Risposta scritta pubblicata giovedì 26 aprile 2012
nell'allegato B della seduta n. 626
All'Interrogazione 4-15069 presentata da
GIACOMO STUCCHI
Risposta. - La questione segnalata dall'interrogante relativa alle truffe on-line, è attentamente seguita da questa amministrazione che attraverso il servizio della polizia postale e delle comunicazioni svolge, nella lotta al crimine informatico, un ruolo particolarmente incisivo - sia a livello centrale che attraverso le dipendenti articolazioni territoriali - e una costante attività di monitoraggio della rete internet al fine di individuare i contenuti penalmente rilevanti all'interno di spazi e servizi di comunicazione on line, siti o spazi web, weblog, forum, newswire, portali di social network.
Le ormai innumerevoli offerte commerciali presenti su internet consentono alle imprese di entrare in contatto con un numero illimitato di potenziali consumatori, distribuiti in tutto il mondo.
L'acquisto on-line, tuttavia, può comportare anche alcuni pericoli e il rischio di imbattersi in una truffa è sempre molto alto.
La repressione di tali fenomeni da parte dell'autorità giudiziaria presuppone la loro riferibilità a spazi e servizi web gestiti da server o persone fisicamente presenti sul territorio nazionale. Diversamente, si provvede alla segnalazione delle fattispecie riscontrate alle autorità straniere, in regime di rogatoria internazionale.
Per quanto riguarda lo specifico quesito posto dall'interrogante, ricordo che il sito relativo alle vendite on-line «www.madhitech.com», grazie ad una mirata attività di monitoraggio della rete, era da tempo noto alla Polizia postale e delle comunicazioni che, d'iniziativa, ha avviato i relativi accertamenti, ancor prima della presentazione delle denunce da parte dei cittadini truffati.
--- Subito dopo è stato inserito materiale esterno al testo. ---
(* ===== verification/Driver.v ===== *)
(** * The embedded forward driver ([bin/witness-orchestrator/src/driver/forward.rs])

    The driver executes the L2 chain block by block into a local reth database
    and hands out a witness for each block.  reth, the L2 node, the EVM and the
    host executor are behind the calls of [DriverCall]; the cold store is the
    model of [Hub].  Logs, metrics and timings are left out.  The catch-up
    prefetches the next batch while one is committed: the batches arrive in
    order all the same, and here each is fetched when it is needed.  The state
    behind the mutex is passed along; a failed operation leaves none, since its
    caller shuts the process down. *)
From S2P Require Import Prelude Interaction Hub.
From stdpp Require Import strings.
#[local] Open Scope Z_scope.

Definition CATCHUP_BATCH_SIZE : Z := 128.

(** The types of reth and alloy, and the pure functions on them. *)
Class NodeTypes : Type := {
  RpcBlock : Type;
  PrimBlock : Type;
  RecoveredBlock : Type;
  ExecOutput : Type;
  HashedState : Type;
  TrieUpdates : Type;
  ExecutorInput : Type;
  into_primitive_block : RpcBlock -> PrimBlock;
  try_into_recovered : PrimBlock -> option RecoveredBlock;
  block_state_root : RecoveredBlock -> list Z;
  from_bundle_state : ExecOutput -> HashedState;
  bincode_serialize : ExecutorInput -> outcome string (list Z);
  MINIMUM_UNWIND_SAFE_DISTANCE : Z }.

Inductive Segment : Type := Headers | Transactions | Receipts.
#[export] Instance Segment_eq_dec : EqDecision Segment.
Proof. solve_decision. Defined.

(** What a state provider shows: the state after a block, or what the open
    transaction has written so far. *)
Inductive StateView : Type :=
  | History (block_number : Z)
  | LatestOfTransaction.

Section Driver.
Context `{NodeTypes}.

Record ExecutedBlock : Type := {
  recovered_block : RecoveredBlock;
  execution_output : ExecOutput;
  hashed_state : HashedState;
  trie_updates : TrieUpdates }.

Record ExecutionTask : Type := { task_block_number : Z; task_payload : list Z }.

Inductive DriverCall : Type -> Type :=
  (* the L2 node *)
  | RpcBlockNumber : DriverCall (outcome string Z)
  | RpcGetBlock (n : Z) : DriverCall (outcome string (option RpcBlock))
  | BatchAddCall (n : Z) : DriverCall (outcome string unit)
  | BatchSend : DriverCall (outcome string unit)
  | BatchWait (n : Z) : DriverCall (outcome string (option RpcBlock))
  (* the local database *)
  | InitGenesis : DriverCall (outcome string unit)
  | BestBlockNumber : DriverCall (outcome string Z)
  | HeaderStateRoot (n : Z) : DriverCall (outcome string (option (list Z)))
  | HistoryByBlockNumber (n : Z) : DriverCall (outcome string unit)
  | Execute (view : StateView) (block : RecoveredBlock) : DriverCall (outcome string ExecOutput)
  | StateRootWithUpdates (view : StateView) (state : HashedState) : DriverCall (outcome string (list Z * TrieUpdates))
  | ProviderRw : DriverCall (outcome string unit)
  | SaveBlock (block : ExecutedBlock) : DriverCall (outcome string unit)
  | CommitTransaction : DriverCall (outcome string unit)
  | RemoveBlocksAbove (n : Z) : DriverCall (outcome string unit)
  | EvictChangesets : DriverCall unit
  (* static files *)
  | HighestStaticBlock (s : Segment) : DriverCall (option Z)
  | HighestStaticTx (s : Segment) : DriverCall (option Z)
  | DatabaseProviderRo : DriverCall (outcome string unit)
  | LastTxNum (n : Z) : DriverCall (outcome string (option Z))
  | GetWriter (n : Z) (s : Segment) : DriverCall (outcome string unit)
  | PruneSegment (s : Segment) (to_delete last_block : Z) : DriverCall (outcome string unit)
  | CommitWriter (s : Segment) : DriverCall (outcome string unit)
  | InitializeIndex : DriverCall (outcome string unit)
  (* the host executor on a view of the database, and the pruner *)
  | ExecuteExexWithBlock (block : PrimBlock) (parent_state_root : list Z) : DriverCall (outcome string ExecutorInput)
  | IsPruningNeeded (n : Z) : DriverCall bool
  | PrunerRun (n : Z) : DriverCall (outcome string unit)
  (* transactions of the cold store succeed or not *)
  | ColdRead : DriverCall bool
  | ColdWrite : DriverCall bool
  (* the process *)
  | IsCancelled : DriverCall bool
  | SleepOrCancelled : DriverCall bool
  | CancelShutdown : DriverCall unit
  | IsKnownResponse (n : Z) : DriverCall bool
  | SendTask (task : ExecutionTask) : DriverCall bool.

Abbreviation io := (eff DriverCall string).

(** [Driver] with its [DriverState]; [pruner] says whether there is one. *)
Record Driver : Type := {
  hub : WitnessHub;
  witness_from_block : Z;
  start_tip : Z;
  ready : bool;
  next : Z;
  pruner : bool;
  l2_safe_blocks : Z }.

Definition with_next (n : Z) (d : Driver) : Driver := {|
  hub := hub d; witness_from_block := witness_from_block d; start_tip := start_tip d; ready := ready d;
  next := n; pruner := pruner d; l2_safe_blocks := l2_safe_blocks d |}.
Definition with_ready (d : Driver) : Driver := {|
  hub := hub d; witness_from_block := witness_from_block d; start_tip := start_tip d; ready := true;
  next := next d; pruner := pruner d; l2_safe_blocks := l2_safe_blocks d |}.
Definition with_pruner (p : bool) (d : Driver) : Driver := {|
  hub := hub d; witness_from_block := witness_from_block d; start_tip := start_tip d; ready := ready d;
  next := next d; pruner := p; l2_safe_blocks := l2_safe_blocks d |}.
Definition with_hub (h : WitnessHub) (d : Driver) : Driver := {|
  hub := h; witness_from_block := witness_from_block d; start_tip := start_tip d; ready := ready d;
  next := next d; pruner := pruner d; l2_safe_blocks := l2_safe_blocks d |}.

Record DriverConfig : Type := {
  cfg_hub : WitnessHub;
  cfg_pruner : bool;
  cfg_witness_from_block : Z;
  orchestrator_checkpoint : Z;
  cfg_l2_safe_blocks : Z }.

Record FetchedBlock : Type := { fetched_number : Z; alloy_block : RpcBlock }.

(** ** Static files *)

(** [f.get_highest_static_file_block(segment).unwrap_or(0)]. *)
Definition highest_or_0 (c : DriverCall (option Z)) : io Z :=
  n ← do c; mret (default 0 n).

Definition prune_segment (mdbx_tip : Z) (s : Segment) (name prune : string) (to_delete : Z) : io unit :=
  _ ← context ("heal: " +:+ name +:+ " writer: ") (ask (GetWriter mdbx_tip s));
  _ ← context ("heal: prune_" +:+ prune +:+ ": ") (ask (PruneSegment s to_delete mdbx_tip));
  context ("heal: " +:+ name +:+ " commit: ") (ask (CommitWriter s)).

(** Transactions and receipts are numbered by transaction. *)
Definition heal_by_tx (mdbx_tip tip last_tx_at_tip : Z) (s : Segment) (name prune : string) : io unit :=
  if decide (mdbx_tip < tip) then
    highest_static ← highest_or_0 (HighestStaticTx s);
    let to_delete := sat_sub highest_static last_tx_at_tip in
    if decide (0 < to_delete) then prune_segment mdbx_tip s name prune to_delete else mret tt
  else mret tt.

Definition heal_static_files_if_needed : io unit :=
  mdbx_tip ← context "best_block_number: " (ask BestBlockNumber);
  if decide (mdbx_tip = 0) then mret tt
  else
    headers_tip ← highest_or_0 (HighestStaticBlock Headers);
    txs_tip ← highest_or_0 (HighestStaticBlock Transactions);
    receipts_tip ← highest_or_0 (HighestStaticBlock Receipts);
    if decide (headers_tip <= mdbx_tip /\ txs_tip <= mdbx_tip /\ receipts_tip <= mdbx_tip) then mret tt
    else
      _ ← (if decide (mdbx_tip < headers_tip)
           then prune_segment mdbx_tip Headers "headers" "headers" (headers_tip - mdbx_tip)
           else mret tt);
      _ ← (if decide (mdbx_tip < txs_tip \/ mdbx_tip < receipts_tip) then
             _ ← context "heal: database_provider_ro: " (ask DatabaseProviderRo);
             body ← context ("heal: block_body_indices(" +:+ str mdbx_tip +:+ "): ") (ask (LastTxNum mdbx_tip));
             last_tx_at_tip ← ok_or ("heal: no block_body_indices for MDBX tip " +:+ str mdbx_tip) body;
             _ ← heal_by_tx mdbx_tip txs_tip last_tx_at_tip Transactions "txs" "transactions";
             heal_by_tx mdbx_tip receipts_tip last_tx_at_tip Receipts "receipts" "receipts"
           else mret tt);
      context "heal: initialize_index: " (ask InitializeIndex).

Definition ensure_genesis_initialized : io unit :=
  tip ← context "best_block_number: " (ask BestBlockNumber);
  if decide (0 < tip) then mret tt else context "init_genesis: " (ask InitGenesis).

(** ** Fetching *)

Definition fetch_block (block_number : Z) : io FetchedBlock :=
  block ← context ("rpc get_block(" +:+ str block_number +:+ "): ") (ask (RpcGetBlock block_number));
  block ← ok_or ("rpc returned no block for " +:+ str block_number) block;
  mret {| fetched_number := block_number; alloy_block := block |}.

Fixpoint add_calls (ns : list Z) : io unit :=
  match ns with
  | [] => mret tt
  | bn :: ns => _ ← context ("rpc batch add_call block " +:+ str bn +:+ ": ") (ask (BatchAddCall bn)); add_calls ns
  end.

Fixpoint wait_calls (ns : list Z) : io (list FetchedBlock) :=
  match ns with
  | [] => mret []
  | bn :: ns =>
      block ← context ("rpc batch get_block(" +:+ str bn +:+ "): ") (ask (BatchWait bn));
      block ← ok_or ("rpc returned no block for " +:+ str bn) block;
      results ← wait_calls ns;
      mret ({| fetched_number := bn; alloy_block := block |} :: results)
  end.

Definition fetch_batch (start end_inclusive : Z) : io (list FetchedBlock) :=
  let waiters := range_incl start end_inclusive in
  _ ← add_calls waiters;
  _ ← context ("rpc batch send [" +:+ str start +:+ "..=" +:+ str end_inclusive +:+ "]: ") (ask BatchSend);
  wait_calls waiters.

(** ** Committing *)

Definition recover (block_number : Z) (prim_block : PrimBlock) : io RecoveredBlock :=
  ok_or ("recover_senders failed for block " +:+ str block_number) (try_into_recovered prim_block).

(** Execution and state root of a recovered block on a view, checked against
    its header; [at_] is the text of the batch path's errors. *)
Definition execute_and_check (view : StateView) (at_ : string) (block_number : Z) (recovered : RecoveredBlock)
  : io ExecutedBlock :=
  exec_output ← context ("execute" +:+ at_ +:+ ": ") (ask (Execute view recovered));
  let hashed := from_bundle_state exec_output in
  r ← context ("state_root_with_updates" +:+ at_ +:+ ": ") (ask (StateRootWithUpdates view hashed));
  let '(state_root, updates) := r in
  if decide (state_root = block_state_root recovered) then
    mret {| recovered_block := recovered; execution_output := exec_output; hashed_state := hashed; trie_updates := updates |}
  else throw ("state_root mismatch at block " +:+ str block_number).

Definition commit_phase (block_number : Z) (prim_block : PrimBlock) : io unit :=
  recovered ← recover block_number prim_block;
  _ ← ask (HistoryByBlockNumber (block_number - 1));
  executed ← execute_and_check (History (block_number - 1)) "" block_number recovered;
  _ ← ask ProviderRw;
  _ ← context "save_blocks: " (ask (SaveBlock executed));
  context "commit: " (ask CommitTransaction).

Fixpoint save_batch (fetched_batch : list FetchedBlock) : io unit :=
  match fetched_batch with
  | [] => mret tt
  | fetched :: fetched_batch =>
      let block_number := fetched_number fetched in
      let at_ := " at " +:+ str block_number in
      recovered ← recover block_number (into_primitive_block (alloy_block fetched));
      executed ← execute_and_check LatestOfTransaction at_ block_number recovered;
      _ ← context ("save_blocks" +:+ at_ +:+ ": ") (ask (SaveBlock executed));
      save_batch fetched_batch
  end.

Definition commit_batch (fetched_batch : list FetchedBlock) : io unit :=
  match fetched_batch with
  | [] => mret tt
  | _ =>
      _ ← context "provider_rw: " (ask ProviderRw);
      _ ← save_batch fetched_batch;
      context "commit: " (ask CommitTransaction)
  end.

(** The pruner is lost when its task does not return. *)
Definition run_pruner_if_needed (slot : bool) (block_number : Z) : io bool :=
  if slot then
    needed ← do (IsPruningNeeded block_number);
    if (needed : bool) then
      res ← attempt (ask (E := string) (PrunerRun block_number));
      mret match res with Panic => false | _ => true end
    else mret true
  else mret false.

(** ** Witnesses *)

Definition build_witness (prim_block : PrimBlock) (parent_state_root : list Z) : io (list Z) :=
  input ← context "execute_exex_with_block: " (ask (ExecuteExexWithBlock prim_block parent_state_root));
  context "bincode: " (of_outcome (bincode_serialize input)).

Definition parent_root (what : string) (block_number : Z) : io (list Z) :=
  root ← context ("header_by_number(" +:+ str (block_number - 1) +:+ "): ") (ask (HeaderStateRoot (block_number - 1)));
  ok_or ("missing header N-1 " +:+ what +:+ " block " +:+ str block_number) root.

Definition hub_get_witness `{Zstd} (block_number : Z) (h : WitnessHub) : io (option (list Z)) :=
  read ← do ColdRead; mret (get_witness read block_number h).

Definition rewitness_phase `{Zstd} (fetched : FetchedBlock) (h : WitnessHub) : io (list Z) :=
  let block_number := fetched_number fetched in
  cached ← hub_get_witness block_number h;
  match cached with
  | Some payload => mret payload
  | None =>
      root ← parent_root "during re-witness of" block_number;
      built ← attempt (build_witness (into_primitive_block (alloy_block fetched)) root);
      _ ← do EvictChangesets;
      context ("re-witness of block " +:+ str block_number +:+ ": ") (of_outcome built)
  end.

Definition get_or_build_witness `{Zstd} (block_number : Z) (d : Driver) : io (option (list Z)) :=
  cached ← hub_get_witness block_number (hub d);
  match cached with
  | Some payload => mret (Some payload)
  | None =>
      if decide (block_number = 0) then mret None
      else
        mdbx_tip ← context "best_block_number: " (ask BestBlockNumber);
        if decide (mdbx_tip < block_number) then mret None
        else
          fetched ← fetch_block block_number;
          payload ← rewitness_phase fetched (hub d);
          mret (Some payload)
  end.

(** The witness server's [get_witness]: status and body. *)
Definition serve_witness `{Zstd} (block_number : Z) (d : Driver) : prog DriverCall (Z * list Z) :=
  prog_bind (fun r => Ret match r with
    | Ok (Some payload) => (200, payload)
    | Ok None => (404, [])
    | _ => (500, [])
    end) (get_or_build_witness block_number d).
End Driver.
L'intervento preventivo della specialità della Polizia di Stato ha permesso - già all'atto della formalizzazione delle prime querele - di deferire, in breve tempo, all'autorità giudiziaria il responsabile delle condotte delittuose e di richiedere i provvedimenti necessari ad impedire il protrarsi dei reati accertati.
Pur essendo in corso ulteriori indagini, attualmente il sito è stato già oscurato e non risulta più consultabile in quanto sottoposto a sequestro giudiziario con provvedimento del tribunale di Roma.
Anche i conti correnti bancari e le carte di credito intestati al responsabile delle condotte criminose sono stati posti sotto sequestro al fine di garantire, all'esito del procedimento penale, il recupero delle somme indebitamente versate dai cittadini truffati.

Il Sottosegretario di Stato per l'interno: Carlo De Stefano.